Data for analysis:

(** What a page leaves behind, however it ends: the cursor has not gone
    down, and the trace has at most one more event, the write of the
    fragment. *)
Lemma process_page_effect (payload : json) (s : fetch_state) :
  let s' := page_state (process_page cfg day publicationavis payload s) in
  last_numero s <= last_numero s'
  /\ daily_dir (fworld s') = daily_dir (fworld s)
  /\ (forall d, d <> day -> tmp_dir (fworld s') !! d = tmp_dir (fworld s) !! d)
  /\ (trace (fworld s') = trace (fworld s)
      \/ exists name records,
           trace (fworld s') = trace (fworld s) ++ [WritePart day name records]).
Proof.
  unfold process_page.
  destruct (_extract_records payload) as [records|]; simpl;
    [|repeat split; [lia | by left]].
  case_bool_decide; simpl; [repeat split; [lia | by left]|].
  pose proof (write_ndjson_part_world (S (page_idx s)) records (fworld s)) as Hw.
  assert (forall d, d <> day ->
            <[day:=<[part_name publicationavis (S (page_idx s)):=written_lines records]>
                     (day_parts day (fworld s))]> (tmp_dir (fworld s)) !! d
            = tmp_dir (fworld s) !! d) as Htmp.
  { intros d Hd. by rewrite lookup_insert_ne. }
  destruct (_write_ndjson_part day publicationavis (S (page_idx s)) records (fworld s))
    as [w'|w']; cbn [write_world] in Hw; subst w'; simpl.
  - destruct (advance _ _) as [n|] eqn:E; simpl.
    + apply advance_ge in E.
      case_bool_decide; simpl; (repeat split; [done | done | right; eauto]).
    + repeat split; [lia | done | right; eauto].
  - repeat split; [lia | done | right; eauto].
Qed.

End ProcessPage.

(** ** The whole pagination pass *)

Section FetchRun.
Import Fetcher.
Variable cfg : config.
Variable day : date.
Variable publicationavis : pystr.

Abbreviation loop := (fetch_loop cfg day publicationavis).
Abbreviation ok := (run_ok cfg day publicationavis).

Lemma cursors_app (a b : list event) : cursors (a ++ b) = cursors a ++ cursors b.
Proof. apply omap_app. Qed.

Lemma requests_app (a b : list event) : requests (a ++ b) = requests a ++ requests b.
Proof. apply omap_app. Qed.

Lemma run_ok_refl (s : fetch_state) : ok s s [].
Proof.
  repeat split; try done; try constructor; try lia. by rewrite app_nil_r.
Qed.

Lemma run_ok_compose (s s1 s2 : fetch_state) (e1 e2 : list event) :
  ok s s1 e1 -> ok s1 s2 e2 -> ok s s2 (e1 ++ e2).
Proof.
  intros (Ht1 & Hs1 & Hc1 & Hl1 & Hr1 & Hd1 & Hdd1 & Htm1 & Hca1)
         (Ht2 & Hs2 & Hc2 & Hl2 & Hr2 & Hd2 & Hdd2 & Htm2 & Hca2).
  repeat split.
  - by rewrite Ht2, Ht1, <- app_assoc.
  - rewrite cursors_app. apply StronglySorted_app_2; [|done|done].
    intros x1 x2 Hx1 Hx2.
    pose proof (proj1 (list.Forall_forall _ _) Hc1 _ Hx1).
    pose proof (proj1 (list.Forall_forall _ _) Hc2 _ Hx2). simpl in *. lia.
  - rewrite cursors_app. apply Forall_app. split.
    + eapply Forall_impl; [exact Hc1|]. simpl. intros; lia.
    + eapply Forall_impl; [exact Hc2|]. simpl. intros; lia.
  - lia.
  - rewrite requests_app. by apply Forall_app.
  - by apply Forall_app.
  - by rewrite Hdd2.
  - intros d Hd. by rewrite Htm2, Htm1.
  - unfold calls in *. by rewrite List.filter_app, Hca1, Hca2.
Qed.

Lemma run_ok_request (s : fetch_state) :
  ok s (with_world (emit (Request (request_params cfg day publicationavis s))) s)
    [Request (request_params cfg day publicationavis s)].
Proof.
  repeat split; simpl; try done; repeat constructor; simpl; lia.
Qed.

Lemma run_ok_sleep (e : event) (s : fetch_state) :
  (exists n, e = Sleep429 n) \/ (exists n, e = SleepBackoff n) ->
  ok s (with_world (emit e) s) [e].
Proof.
  intros [[n ->]|[n ->]]; repeat split; simpl; try done;
    repeat constructor; simpl; try lia; by right.
Qed.

Lemma run_ok_page (payload : json) (s : fetch_state) :
  exists events,
    ok s (page_state (process_page cfg day publicationavis payload s)) events
    /\ cursors events = [].
Proof.
  destruct (process_page_effect cfg day publicationavis payload s)
    as (Hl & Hdd & Htm & [Ht | (name & records & Ht)]).
  - exists []. split; [|done].
    repeat split; try done; try constructor; try lia. by rewrite app_nil_r.
  - exists [WritePart day name records]. split; [|done].
    repeat split; simpl; try done; repeat constructor; simpl; by left.
Qed.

Exercise description: All lines of the data above must be repeated exactly.

Written solution:
(** What a page leaves behind, however it ends: the cursor has not gone
    down, and the trace has at most one more event, the write of the
    fragment. *)
Lemma process_page_effect (payload : json) (s : fetch_state) :
  let s' := page_state (process_page cfg day publicationavis payload s) in
  last_numero s <= last_numero s'
  /\ daily_dir (fworld s') = daily_dir (fworld s)
  /\ (forall d, d <> day -> tmp_dir (fworld s') !! d = tmp_dir (fworld s) !! d)
  /\ (trace (fworld s') = trace (fworld s)
      \/ exists name records,
           trace (fworld s') = trace (fworld s) ++ [WritePart day name records]).
Proof.
  unfold process_page.
  destruct (_extract_records payload) as [records|]; simpl;
    [|repeat split; [lia | by left]].
  case_bool_decide; simpl; [repeat split; [lia | by left]|].
  pose proof (write_ndjson_part_world (S (page_idx s)) records (fworld s)) as Hw.
  assert (forall d, d <> day ->
            <[day:=<[part_name publicationavis (S (page_idx s)):=written_lines records]>
                     (day_parts day (fworld s))]> (tmp_dir (fworld s)) !! d
            = tmp_dir (fworld s) !! d) as Htmp.
  { intros d Hd. by rewrite lookup_insert_ne. }
  destruct (_write_ndjson_part day publicationavis (S (page_idx s)) records (fworld s))
    as [w'|w']; cbn [write_world] in Hw; subst w'; simpl.
  - destruct (advance _ _) as [n|] eqn:E; simpl.
    + apply advance_ge in E.
      case_bool_decide; simpl; (repeat split; [done | done | right; eauto]).
    + repeat split; [lia | done | right; eauto].
  - repeat split; [lia | done | right; eauto].
Qed.

End ProcessPage.

(** ** The whole pagination pass *)

Section FetchRun.
Import Fetcher.
Variable cfg : config.
Variable day : date.
Variable publicationavis : pystr.

Abbreviation loop := (fetch_loop cfg day publicationavis).
Abbreviation ok := (run_ok cfg day publicationavis).

Lemma cursors_app (a b : list event) : cursors (a ++ b) = cursors a ++ cursors b.
Proof. apply omap_app. Qed.

Lemma requests_app (a b : list event) : requests (a ++ b) = requests a ++ requests b.
Proof. apply omap_app. Qed.

Lemma run_ok_refl (s : fetch_state) : ok s s [].
Proof.
  repeat split; try done; try constructor; try lia. by rewrite app_nil_r.
Qed.

Lemma run_ok_compose (s s1 s2 : fetch_state) (e1 e2 : list event) :
  ok s s1 e1 -> ok s1 s2 e2 -> ok s s2 (e1 ++ e2).
Proof.
  intros (Ht1 & Hs1 & Hc1 & Hl1 & Hr1 & Hd1 & Hdd1 & Htm1 & Hca1)
         (Ht2 & Hs2 & Hc2 & Hl2 & Hr2 & Hd2 & Hdd2 & Htm2 & Hca2).
  repeat split.
  - by rewrite Ht2, Ht1, <- app_assoc.
  - rewrite cursors_app. apply StronglySorted_app_2; [|done|done].
    intros x1 x2 Hx1 Hx2.
    pose proof (proj1 (list.Forall_forall _ _) Hc1 _ Hx1).
    pose proof (proj1 (list.Forall_forall _ _) Hc2 _ Hx2). simpl in *. lia.
  - rewrite cursors_app. apply Forall_app. split.
    + eapply Forall_impl; [exact Hc1|]. simpl. intros; lia.
    + eapply Forall_impl; [exact Hc2|]. simpl. intros; lia.
  - lia.
  - rewrite requests_app. by apply Forall_app.
  - by apply Forall_app.
  - by rewrite Hdd2.
  - intros d Hd. by rewrite Htm2, Htm1.
  - unfold calls in *. by rewrite List.filter_app, Hca1, Hca2.
Qed.

Lemma run_ok_request (s : fetch_state) :
  ok s (with_world (emit (Request (request_params cfg day publicationavis s))) s)
    [Request (request_params cfg day publicationavis s)].
Proof.
  repeat split; simpl; try done; repeat constructor; simpl; lia.
Qed.

Lemma run_ok_sleep (e : event) (s : fetch_state) :
  (exists n, e = Sleep429 n) \/ (exists n, e = SleepBackoff n) ->
  ok s (with_world (emit e) s) [e].
Proof.
  intros [[n ->]|[n ->]]; repeat split; simpl; try done;
    repeat constructor; simpl; try lia; by right.
Qed.

Lemma run_ok_page (payload : json) (s : fetch_state) :
  exists events,
    ok s (page_state (process_page cfg day publicationavis payload s)) events
    /\ cursors events = [].
Proof.
  destruct (process_page_effect cfg day publicationavis payload s)
    as (Hl & Hdd & Htm & [Ht | (name & records & Ht)]).
  - exists []. split; [|done].
    repeat split; try done; try constructor; try lia. by rewrite app_nil_r.
  - exists [WritePart day name records]. split; [|done].
    repeat split; simpl; try done; repeat constructor; simpl; by left.
Qed.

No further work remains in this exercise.